For a long time, I believed that. I concluded that I had a type of anxiety called ‘sex aversion’. I brought it to a therapist, who concluded that I probably had some second hand trauma. But I came to realize all of this was irrelevant; ultimately, they were for the purpose of trying to acclimate myself to a casual, transactional kind of sexual activity I didn’t even want. In fact, I didn’t even want to want. When I got into a relationship with mutual respect, where I was being touched the way I wanted to be, I finally understood that, yes, my way is possible. And there was something wrong with everyone else for ever making me feel like I was abnormal.

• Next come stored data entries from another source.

(** A successful [fetchBlocks] with n > 0 leaves in [batch[:n]] heights
    that ascend from the offset and are int64 values. *)
Lemma fetchBlocks_ascending batch offset w w' batch' n :
  fetchBlocks c batch offset w = (w', Returns (batch', n, None)) →
  n ≠ 0%nat →
  ascendingFrom offset (Block_Height <$> take n batch') ∧
  ∀ h, h ∈ Block_Height <$> take n batch' → h ≤ int64_max.
Proof.
  unfold fetchBlocks. intros H Hn.
  destruct (historyClient_BlockchainInfo c offset _ w) as [w1 [metas|err]]; [|discriminate].
  destruct metas as [|first rest]; [injection H as _ _ <-; done|].
  destruct (descendingBreak _) as [[previous height]|] eqn:Hbreak; [discriminate|].
  apply descendingBreak_None in Hbreak.
  destruct ((Header_Height first >? _) || (_ <? offset)) eqn:Hrange; [discriminate|].
  apply orb_false_iff in Hrange. destruct Hrange as [Hhigh Hlow].
  rewrite Z.gtb_ltb in Hhigh. apply Z.ltb_ge in Hhigh. apply Z.ltb_ge in Hlow.
  rewrite last_fmap_height in Hlow.
  change (Header_Height <$> first :: rest)
    with (Header_Height first :: (Header_Height <$> rest)) in Hlow, Hbreak.
  rewrite last_cons in Hlow.
  destruct (setupBlocks c (reverse (first :: rest)) batch 0 w1)
    as [w2 [[[batch2 n2] [err|]]|why]] eqn:Hsetup; try discriminate.
  destruct (signClientTrigger c w2) as [w3 [results|err]]; [|discriminate].
  destruct (responseMismatch _) as [[requested got]|]; [discriminate|].
  injection H as _ <- <-.
  apply setupBlocks_take in Hsetup. destruct Hsetup as [_ Htake]. simpl in Htake.
  assert (Hheights : Block_Height <$> take n2 (fillResults batch2 results) =
                     reverse (Header_Height first :: (Header_Height <$> rest))).
  { rewrite fmap_take, fillResults_heights, <- fmap_take, Htake, <- list_fmap_compose.
    change (Header_Height <$> first :: rest) with (Header_Height <$> (first :: rest)).
    rewrite fmap_reverse. reflexivity. }
  rewrite Hheights. split.
  - apply descending_reverse_ascending; [exact Hbreak|].
    intros h Hh. pose proof (descending_bounds _ _ h Hbreak Hh). lia.
  - intros h Hh. rewrite elem_of_reverse in Hh.
    pose proof (descending_bounds _ _ h Hbreak Hh).
    pose proof (wrap64_range (offset + wrap64 (Z.of_nat (length batch) - 1))) as [_ Hmax].
    lia.
Qed.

I tried to understand myself in the common narrative, and no one had an answer for me. Because the common narrative stresses casual sex. But sex is nuanced. I’m not a prude. I’m not insecure about my body, or embarrassed by the thought of sexual activity. I just want to be touched the way I want. I need trust, and I want to be comfortable; someone who understands that I need patience when I’m afraid. Someone who understands that ‘blue balls’ is not cancer (yes, a guy has genuinely tried to convince me he needed to go to the hospital for it). It is important to dispel stigmas around promiscuity, promote body positivity, and it is equally important to applaud abstinence or sexual reservation for any and all reasons. It’s sad that I have to say this, but my body is mine. Until I see the utmost respect for being sexual the way I please, I can damn well please myself.